What draws me to the music is just the realness of people expressing themselves and being honest. Through all other music there’s that, but in hip hop people are really raw and don’t hold back and that’s why when I draw somebody it’s somebody that I idolize. I just idolize a lot of hip hop emcees because they speak the truth and it touches my soul so that’s why I draw them.
Do you have any favorite emcees that you could list off?
Yeah I could easily do that: R.A. The Rugged Man, Rittz of course and Big Daddy Kane. I’ll do one more…let’s see…I just love all of Wu-Tang Clan so I can’t pick just one of them.
That’s quite the list you have, from old school to new school. What do you like about Rittz specifically as an artist and emcee?
The first time I heard Rittz I heard “Sleep At Night”. I heard that song and I’d seen pictures of Rittz and I just never looked into him because I’d just browse past him. I just remember seeing him with a picture of R.A. The Rugged Man and then I was like “Alright I’m going to give him a shot” and then I heard that song. First and foremost, his voice and his delivery was like the best. Then I got his mixtape and I listened to it and just the fact that he’s like, he’s just so honest and it’s the same way that I respect any other emcee, just being honest and not holding back and just the fact that i Just love, there’s nothing more that I love than blasting his music. I learned all the words and rap on time with him and he’s the most fun to rap on time with because he’s just so quick. I just love how real he is and he doesn’t ever try to be something that he’s not by any means.
How did you get this opportunity to have your drawing in the Rittz Album?
Oh I listened to his music for the first time and was like “I’m going to draw him.” I posted on Twitter “Just listened to @therealRITTZ for the first time, I’m going to draw him tonight” and he re-tweeted me and then responded right away with like “Looking forward to it!” I was like “Clearly I picked the right guy to draw!” He pays attention to his fans which is another reason why I love Rittz. He cares about people that are making him who he is.
So I drew him and put him up and I put the drawing up and then that night he shared it and got me like thousands and thousands of likes on my page. He got so much attention on my page. Ninety percent of the fans on my page are Rittz fans. Then he tweeted me asking for my e-mail and then right away he asked me if I could do work for his album. Then he sent me pictures and I drew it up and we kept that secret until he published it in his album. I just did it for free and all of the sudden I got a check in the mail from him and I didn’t ask for anything in return so that was really nice. I didn’t ask for anything because I thought “I’m getting my work in Strange Music.” That’s all I needed but he still sought to send me some money so I thought that was really nice of him.

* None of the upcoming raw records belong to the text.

(* ===== verification/VmcsSetup.v ===== *)
(** * Filling in the VMCS: [revhv-km/vmcs.cpp], [stealth.cpp], [vmx.cpp]

    The control fields, the guest state copied from the processor being
    virtualised, the host state, and the MSR bitmap. *)
From Stdlib Require Import ZArith Lia List Bool.
From stdpp Require Import base numbers list option functions.
From S2P Require Import Prelude Ia32 Memory Mtrr Ept Vmcs Segments Vcpu.

(** What the routines read from the processor. *)
Record cpu_state := mk_cpu {
  readcr0 : Z; readcr3 : Z; readcr4 : Z; readdr7 : Z; readeflags : Z;
  read_cs : Z; read_ss : Z; read_ds : Z; read_es : Z; read_fs : Z; read_gs : Z;
  read_ldtr : Z; read_tr : Z;
  gdtr_base : Z; gdtr_limit : Z; idtr_base : Z; idtr_limit : Z;
  segmentlimit : Z -> Z;
  readmsr : Z -> Z;
  virtual_memory : mem
}.

(** Addresses the routines take of members of the vCPU and of other objects:
    [&vcpu->...], and what [MmGetPhysicalAddress] gives for them. *)
Record addresses := mk_addresses {
  pa_msr_entries : Z; pa_msr_bitmap : Z;
  pa_ept_normal_pml4e : Z; pa_ept_target_pml4e : Z; pa_host_pml4e : Z;
  pfn_of_split_pt : bool -> Z -> Z; pfn_of_pd : bool -> Z -> Z; pfn_of_pdpt : bool -> Z;
  va_vcpu : Z; va_host_stack : Z; va_host_tss : Z; va_host_gdt : Z; va_host_idt : Z;
  va_vmexit_stub : Z
}.

(** [hv::tsc_hiding_enabled], [vcpu::host_stack_size]. *)
Definition tsc_hiding_enabled : bool := true.
Definition host_stack_size : Z := 0x8000.

(** Bit-fields of the control words. *)
Definition nmi_exiting_bit : Z := 3.
Definition virtual_nmi_bit : Z := 5.
Definition activate_vmx_preemption_timer_bit : Z := 6.
Definition use_tsc_offsetting_bit : Z := 3.
Definition use_msr_bitmaps_bit : Z := 28.
Definition activate_secondary_controls_bit : Z := 31.
Definition CR4_VMX_ENABLE_FLAG : Z := Z.shiftl 1 13.

Section setup.
Context {ia32 : Ia32} {mtrr_layout : MtrrLayout}.
Variable supported : vmcs_field -> bool.
Variable cpu : cpu_state.
Variable addr : addresses.
(** [g_hv.system_cr3]. *)
Variable system_cr3 : Z.

Abbreviation write_control m value field cap true_cap :=
  (write_control_field supported (readmsr cpu) m value field cap true_cap).

Definition write_pin_based_vm_execution_controls (m : vmcs) : vmcs * bool :=
  write_control m
    (bits_of ([nmi_exiting_bit; virtual_nmi_bit] ++
       (if tsc_hiding_enabled then [activate_vmx_preemption_timer_bit] else [])))
    VMCS_CTRL_PIN_BASED_VM_EXECUTION_CONTROLS IA32_VMX_PINBASED_CTLS IA32_VMX_TRUE_PINBASED_CTLS.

How does it feel to have the opportunity to have a piece of your artwork spread all over the world through this album?
I never even thought about it that way. I never even considered it being in everybody’s hands because yeah that’s pretty amazing. I just love working with somebody that I admire, like getting my artwork on a real musician’s album. I choose to put my artwork on the inside of his album before Lil Wayne or anybody like that. That’s not what I care about. I just want to collab with people that I admire and actually listen to on the daily.
More than anything you do it because you love it and you respect his music, that’s awesome.
Other than that though obviously it’s had to do good things for your exposure. How has it affected your exposure and your reach as an artist?
Besides the fact that a hundred up and coming rappers message me once a week asking me to do mixtape covers and stuff like that. That’s helped a lot. I think it’s added to my portfolio. I can say if I want to get a job with another rapper I can be like “Well I did Rittz’s” and it’s just really helpful having that under my belt. A lot of people can take me seriously if they don’t already by looking at my artwork, and I just want everyone to know that I’m really open to stretching my abilities and trying new things all the time. I’m not strictly pencil artist. I’m doing graphic designs and stuff like that too. It’s just really helpful.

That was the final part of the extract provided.